Il Comune di Caltanissetta sta vagliando dunque la regolarità del rapporto intrapreso a suo tempo tra il Comune e la Provincia e, di conseguenza, tra quest’ultima ed il tennis club per i profili di competenza dell’Ente.

Sono in corso verifiche da parte degli uffici sulla conformità urbanistica ed edilizia di una delle strutture esistenti, utilizzata per la somministrazione ai soci di alimenti e bevande.

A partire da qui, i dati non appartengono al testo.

Lemma main_finality_first fuel host h :
  Forall no_proof_query (emitted (InteropTest.main fuel host h)) \/
  exists provider tx receipt,
    finality_first host h (emitted (InteropTest.main fuel host h))
      provider tx receipt (Receipt.hash receipt).
Proof.
  apply (runs_start (InteropTest.main fuel) host h
           (fun _ t => Forall no_proof_query t \/
                       exists provider tx receipt,
                         finality_first host h t provider tx receipt (Receipt.hash receipt))).
  unfold InteropTest.main, InteropTest.requireEnv, InteropTest.encodeEvmV1Address,
    InteropTest.deployGreetContract, InteropTest.newProvider, InteropTest.newWallet, getenv.
  runs_to_proof_wait quiet_leaf.
  eapply runs_weaken.
  - eapply runs_proof_wait; [repeat constructor | in_trace | emits_rest].
  - intros o t' [H | H]; [now left | right; eauto].
Qed.

Lemma Part000_main_finality_first fuel host h :
  Forall no_proof_query (emitted (Part000.main fuel host h)) \/
  exists wallet tx receipt,
    finality_first host h (emitted (Part000.main fuel host h))
      (Wallet.provider wallet) tx receipt (Tx.hash tx).
Proof.
  apply (runs_start (Part000.main fuel) host h
           (fun _ t => Forall no_proof_query t \/
                       exists wallet tx receipt,
                         finality_first host h t (Wallet.provider wallet) tx receipt (Tx.hash tx))).
  unfold Part000.main, Part000.requireEnv,
    Part000.deployGreetContract, Part000.newProvider, Part000.newWallet, getenv.
  runs_to_proof_wait quiet_leaf.
  rewrite Part000_waitForL2ToL1LogProof.
  eapply runs_weaken.
  - eapply runs_proof_wait; [repeat constructor | in_trace | emits_rest].
  - intros o t' [H | H]; [now left | right; eauto].
Qed.
(** C6. In every run of either script, no proof query is issued before
    the finality waiter for the block of the sent transaction has run to a
    successful end: either the run makes no proof query at all, or its
    trace is [pre ++ fin ++ post], where [pre] holds the receipt of the
    transaction and no proof query, [fin] is the whole run of the finality
    waiter for the receipt's block, started after [pre] and fulfilled, and
    holds no proof query either, and every proof query of [post] asks the
    same endpoint about that transaction. *)
Theorem finality_wait_precedes_proof_queries (fuel : nat) (host : Host.t) (h : Trace) :
  let ts := emitted (InteropTest.main fuel host h) in
  let js := emitted (Part000.main fuel host h) in
  (Forall no_proof_query ts \/
   exists provider sendTx sendReceipt pre fin post,
     ts = pre ++ fin ++ post /\
     Forall no_proof_query (pre ++ fin) /\
     In (Call (wait sendTx) (Returned (Some sendReceipt))) pre /\
     InteropTest.waitUntilBlockFinalized provider (Receipt.blockNumber sendReceipt)
       host (h ++ pre) = (Fulfilled tt, fin) /\
     Forall (asks_proof_of provider (Receipt.hash sendReceipt)) post)
  /\
  (Forall no_proof_query js \/
   exists wallet tx receipt pre fin post,
     js = pre ++ fin ++ post /\
     Forall no_proof_query (pre ++ fin) /\
     In (Call (wait tx) (Returned (Some receipt))) pre /\
     Part000.waitUntilBlockFinalized wallet (Receipt.blockNumber receipt)
       host (h ++ pre) = (Fulfilled tt, fin) /\
     Forall (asks_proof_of (Wallet.provider wallet) (Tx.hash tx)) post).
Proof.
  cbv zeta. split.
  - destruct (main_finality_first fuel host h)
      as [H | (provider & tx & receipt & pre & fin & post & H)]; [now left | right].
    exists provider, tx, receipt, pre, fin, post. exact H.
  - destruct (Part000_main_finality_first fuel host h)
      as [H | (wallet & tx & receipt & pre & fin & post & H)]; [now left | right].
    exists wallet, tx, receipt, pre, fin, post.
    rewrite Part000_waitUntilBlockFinalized. exact H.
Qed.

Lemma every_proof_query_is_for_log_zero_witness :
  let e := Call (getLogProof demo_provider "0xsend" 0) (Returned (Some demo_proof)) in
  In e (emitted (InteropTest.main 3 happy_host [])) /\
  proof_query e = Some (demo_provider, "0xsend", 0) /\
  0 = 0.
Proof.
  cbv zeta.
  assert (Hin : In (Call (getLogProof demo_provider "0xsend" 0) (Returned (Some demo_proof)))
                   (emitted (InteropTest.main 3 happy_host []))).
  { vm_compute. do 8 right. left. reflexivity. }
  split; [exact Hin|]. split; [reflexivity|].
  exact (every_proof_query_is_for_log_zero 3 happy_host []
           (Call (getLogProof demo_provider "0xsend" 0) (Returned (Some demo_proof)))
           demo_provider "0xsend" 0 (or_introl Hin) eq_refl).
Defined.

(** ** The emission event in the receipt *)

Lemma find_bundleEvent_some lib logs d :
  InteropTest.find_bundleEvent lib logs = Some d ->
  exists log,
    In log (match logs with Some l => l | None => [] end) /\
    Ethers.parseLog lib log = Returned (Some d) /\
    LogDescription.name d = "InteropBundleSent".
Proof.
  unfold InteropTest.find_bundleEvent, InteropTest.parsed_logs.
  destruct (find _ _) as [found|] eqn:Hfind; [|discriminate].
  intros ->. apply find_some in Hfind as [Hin Hname].
  apply in_map_iff in Hin as (log & Hparse & Hin).
  exists log. split; [exact Hin|].
  destruct (Ethers.parseLog lib log) as [parsed|err]; [|discriminate Hparse].
  subst parsed. split; [reflexivity|].
  cbn in Hname. now apply String.eqb_eq.
Qed.

Lemma find_bundleEvent_none lib logs log d :
  InteropTest.find_bundleEvent lib logs = None ->
  In log (match logs with Some l => l | None => [] end) ->
  Ethers.parseLog lib log = Returned (Some d) ->
  LogDescription.name d <> "InteropBundleSent".
Proof.
  unfold InteropTest.find_bundleEvent, InteropTest.parsed_logs.
  intros Hfind Hin Hparse Hname.
  destruct (find _ _) as [[found|]|] eqn:Hf.
  - discriminate Hfind.
  - apply find_some in Hf as [_ Hf]. discriminate Hf.
  - assert (Hd : InteropTest.is_bundle_sent (Some d) = false).
    { apply (find_none _ _ Hf (Some d)).
      apply in_map_iff. exists log. now rewrite Hparse. }
    cbn in Hd. rewrite Hname in Hd. discriminate Hd.
Qed.

Lemma find_bundleEvent_absent lib logs :
  (forall log d,
     In log (match logs with Some l => l | None => [] end) ->
     Ethers.parseLog lib log = Returned (Some d) ->
     LogDescription.name d <> "InteropBundleSent") ->
  InteropTest.find_bundleEvent lib logs = None.
Proof.
  intros Hnone.
  destruct (InteropTest.find_bundleEvent lib logs) as [d|] eqn:Hfind; [|reflexivity].
  apply find_bundleEvent_some in Hfind as (log & Hin & Hparse & Hname).
  now destruct (Hnone log d Hin Hparse).
Qed.

Lemma sent_tx_is_sendMessage e tx : sent_tx e = Some tx -> is_sendMessage e = true.
Proof.
  destruct e as [R q r|ms]; [|discriminate].
  destruct q; try discriminate. reflexivity.
Qed.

Per quanto riguarda i tre campi che insistono sull’area di proprietà del Comune, il cui contratto è scaduto, l’Amministrazione intende pubblicare un bando per l’affidamento in gestione secondo le norme sull’evidenza pubblica, prevedendo un canone congruo ed una serie di servizi da garantire a tutta la collettività. Il bando per l’assegnazione dell’area di competenza del Comune sarà pubblicato a breve. In considerazione di una situazione così complessa su vari piani, non solo amministrativo, si può facilmente intuire, a meno di facili speculazioni politiche, perchè questo non sia ancora avvenuto, dal momento che è stato necessario svolgere numerose conferenze dei servizi con gli altri enti titolari di situazioni giuridiche sull’area. Tali criticità sono infatti emerse in fase di istruttoria allo scopo di assegnare la gestione della struttura con bando pubblico su input dell’Amministrazione, che ha richiesto molto tempo per via dell’intricata situazione determinatasi, anche a causa di adempimenti che nel passato non sono stati definiti.

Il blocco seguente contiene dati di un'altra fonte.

Lemma sweptFrom_check (t : Z) (questId userId : jsstring) (swept plain : gmap jsstring Z) :
  sweptFrom t swept plain ->
  fst (checkUserQuestRateLimit t questId userId swept)
  = fst (checkUserQuestRateLimit t questId userId plain)
  /\ sweptFrom t (snd (checkUserQuestRateLimit t questId userId swept))
               (snd (checkUserQuestRateLimit t questId userId plain)).
Proof.
  intros Hswept. unfold checkUserQuestRateLimit.
  set (key := submissionKey questId userId).
  assert (Hinsert : sweptFrom t (<[key := t]> swept) (<[key := t]> plain)).
  { intros k. destruct (decide (key = k)) as [<- | Hne].
    - left. by rewrite !lookup_insert_eq.
    - rewrite !lookup_insert_ne by done. apply Hswept. }
  destruct (Hswept key) as [Hsame | (Hnone & stamp & Hplain & Hold)].
  - rewrite Hsame. by case_match.
  - rewrite Hnone, Hplain. cbn.
    destruct (Z.ltb_spec (t - stamp) SUBMISSION_WINDOW_MS); [lia |].
    rewrite andb_false_r. done.
Qed.

Lemma limiterResults_swept (events : list LimiterEvent) (t : Z)
    (swept plain : gmap jsstring Z) :
  clockOrdered t events ->
  sweptFrom t swept plain ->
  limiterResults events swept = limiterResults (filter isCheck events) plain.
Proof.
  revert t swept plain.
  induction events as [| e events IH]; intros t swept plain Hordered Hswept; [done |].
  destruct Hordered as [Hle Hordered].
  apply (sweptFrom_later t (eventTime e)) in Hswept; [| done].
  destruct e as [now | now questId userId].
  - rewrite filter_cons_False by (by intros []). cbn in *.
    eapply IH; [done |]. by apply sweptFrom_sweep.
  - rewrite filter_cons_True by done. cbn in *.
    destruct (sweptFrom_check now questId userId swept plain Hswept) as [Hresult Hafter].
    destruct (checkUserQuestRateLimit now questId userId swept) as [r1 swept1].
    destruct (checkUserQuestRateLimit now questId userId plain) as [r2 plain1].
    cbn in *. subst r2. f_equal. by eapply IH.
Qed.
End LimiterRunProperties.

(** X12: the sweeps of [clearExpiredSubmissions] are invisible: while the
    clock does not run backwards, every check of a run of checks and sweeps
    gets the answer, refusal and waiting time included, that it gets in the
    same run without the sweeps. *)
Theorem sweeps_invisible `{Platform} (events : list LimiterEvent) (t : Z)
    (recent : gmap jsstring Z) :
  clockOrdered t events ->
  limiterResults events recent = limiterResults (filter isCheck events) recent.
Proof. intros Hordered. eapply limiterResults_swept; [done | apply sweptFrom_refl]. Qed.

Lemma sweeps_invisible_witness :
  clockOrdered 5000 exampleLimiterEvents
  /\ @limiterResults examplePlatform exampleLimiterEvents recentAfterW1
     = @limiterResults examplePlatform (filter isCheck exampleLimiterEvents) recentAfterW1.
Proof.
  assert (Hordered : clockOrdered 5000 exampleLimiterEvents) by (cbn; lia).
  split; [done |].
  apply (@sweeps_invisible examplePlatform exampleLimiterEvents 5000 recentAfterW1 Hordered).
Defined.

(** X13: the waiting time of a refusal is exact: when a check is refused at
    an instant no earlier than the stored one, the refusal names between 1
    and 60 seconds; it leaves the map as it is; a check that many seconds
    later, or any time after that, is let through; and when it names more
    than one second, a check one second sooner is still refused. *)
Theorem wait_seconds_exact `{Platform} (now last : Z) (questId userId : jsstring)
    (recent : gmap jsstring Z) :
  recent !! submissionKey questId userId = Some last ->
  last <= now ->
  allowed (fst (checkUserQuestRateLimit now questId userId recent)) = false ->
  exists wait,
    checkUserQuestRateLimit now questId userId recent
    = (mkRateLimitResult false (Some wait), recent)
    /\ 1 <= wait <= 60
    /\ (forall later,
          now + 1000 * wait <= later ->
          allowed (fst (checkUserQuestRateLimit later questId userId recent)) = true)
    /\ allowed (fst (checkUserQuestRateLimit (now + 1000 * (wait - 1)) questId userId
                       recent)) = false.
Proof.
  intros Hlast Hle. unfold checkUserQuestRateLimit. rewrite Hlast. cbn.
  destruct (Z.eqb_spec last 0) as [-> | Hne]; cbn; [done |].
  destruct (Z.ltb_spec (now - last) SUBMISSION_WINDOW_MS) as [Hin | Hout]; cbn; [| done].
  intros _. eexists. split; [done |].
  unfold ceilDiv, SUBMISSION_WINDOW_MS in *.
  set (rest := 60000 - (now - last)) in *.
  assert (Hrest : 0 < rest <= 60000) by lia.
  pose proof (Z.div_mod (- rest) 1000 ltac:(lia)) as Hdiv.
  pose proof (Z.mod_pos_bound (- rest) 1000 ltac:(lia)) as Hmod.
  split; [lia |]. split.
  - intros later Hlater.
    destruct (Z.ltb_spec (later - last) 60000); [lia | done].
  - destruct (Z.ltb_spec (now + 1000 * (- (- rest / 1000) - 1) - last) 60000); [done | lia].
Qed.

Nelle more dell’affidamento il Comune di Caltanissetta intende affidare la manutenzione agli impiegati comunali, coordinati da due funzionari specializzati e con il supporto dei lavoratori dei mini cantieri in modo che l’impianto resti aperto alla cittadinanza.

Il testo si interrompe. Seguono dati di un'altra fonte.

(** * misconfig-ConfigMutationTester: a shallow embedding of [src/main.py]

    The development models the mutation engine ([mutate_value],
    [mutate_config]) and the session orchestrator ([load_config],
    [save_config], [lint_config], [run_test_command], [main]) as state-passing
    functions over an explicit world: the Python object store holding the
    [dict] objects of the loaded document, the global random source of the
    [random] module, the file system, and the chronological trace of logging
    records and external invocations. *)

From Stdlib Require Import ZArith Ascii String List Bool Lia.
From Stdlib Require Import Floats.SpecFloat.
From stdpp Require Import base option list strings pretty gmap.

Local Open Scope string_scope.
Local Open Scope list_scope.
Local Open Scope Z_scope.

(** ** Python floats: IEEE 754 binary64 *)

Module PyFloat.

Definition prec : Z := 53.
Definition emax : Z := 1024.

Definition float : Type := spec_float.

(** [0.0], [0.5], [1.0] and [-0.5] in canonical form. *)
Definition zero : float := S754_zero false.
Definition half : float := S754_finite false 4503599627370496 (-53).
Definition one : float := S754_finite false 4503599627370496 (-52).
Definition neg_half : float := S754_finite true 4503599627370496 (-53).

(** [x < y], [x <= y] and [x + y] on Python floats. *)
Definition lt (x y : float) : bool := SFltb x y.
Definition le (x y : float) : bool := SFleb x y.
Definition add (x y : float) : float := SFadd prec emax x y.

End PyFloat.

Abbreviation float := PyFloat.float.

(** ** Exceptions *)

Inductive exn_class : Type :=
| FileNotFoundError
| IsADirectoryError
| OSError
| ValueError
| JSONDecodeError
| YAMLError
| AttributeError
| TypeError
| IndexError
| KeyError
| RecursionError
| RuntimeError
| OtherException (name : string).

Record exn : Type := Exn { exn_cls : exn_class; exn_str : string }.

(** [isinstance(e, FileNotFoundError)]. *)
Definition is_FileNotFoundError (e : exn) : bool :=
  match exn_cls e with FileNotFoundError => true | _ => false end.

(** [isinstance(e, ValueError)]: [json.JSONDecodeError] derives from
    [ValueError]. *)
Definition is_ValueError (e : exn) : bool :=
  match exn_cls e with ValueError | JSONDecodeError => true | _ => false end.

Definition is_YAMLError (e : exn) : bool :=
  match exn_cls e with YAMLError => true | _ => false end.

Definition is_JSONDecodeError (e : exn) : bool :=
  match exn_cls e with JSONDecodeError => true | _ => false end.

(** ** Values and the object store *)

(** Address of a [dict] object. *)
Abbreviation loc := nat.

(** What [yaml.safe_load] and [json.load] produce.  A [dict] is a mutable
    object and is held by reference; the other values are immutable, or (for
    lists) never updated by this program. *)
#[warnings="-register-all"]
Inductive val : Type :=
| VNone
| VBool (b : bool)
| VInt (n : Z)
| VFloat (f : float)
| VStr (s : string)
| VList (items : list val)
| VDict (l : loc).

(** A [dict] object: its items in insertion order. *)
Abbreviation dict_obj := (list (string * val)).

Abbreviation heap := (list dict_obj).

(** [d[k] = v]: an existing key keeps its position, a new key is appended. *)
Fixpoint dict_setitem (k : string) (v : val) (d : dict_obj) : dict_obj :=
  match d with
  | [] => [(k, v)]
  | (k', v') :: d' =>
      if String.eqb k k' then (k, v) :: d' else (k', v') :: dict_setitem k v d'
  end.

(** The object a reference designates (a reference always designates an
    object in CPython; an address outside the store reads as an empty
    [dict]). *)
Definition dict_at (h : heap) (l : loc) : dict_obj := default [] (h !! l).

La giunta municipale, presieduta dal sindaco, Giovanni Ruvolo, dichiara: “Ci siamo trovati a gestire una situazione nuova e inedita e stiamo collaborando, laddove giuridicamente possibile, a sanare situazioni che abbiamo trovato. I principi della legalità vanno sopra ogni altra istanza e quindi una volta sanate le situazioni si ripartirà, ma lo si farà con le carte a posto. Chiaramente informeremo gli organi di competenza di tutto ciò che abbiamo riscontrato. Cercheremo di garantire gli sportivi e gli appassionati di tennis che frequentano, o che intendono farlo, i campi di villa Amedeo, uno degli impianti più belli del sud Italia. Nessuno si è mai preoccupato di regolarizzare ciò che a norma di legge andava fatto. Stupisce la proposta della V commissione consiliare di operare una proroga con affidamento diretto, proposta impraticabile da un punto di vista normativo oltreché insensata da parte di chi continuamente contesta il ricorso alle proroghe”.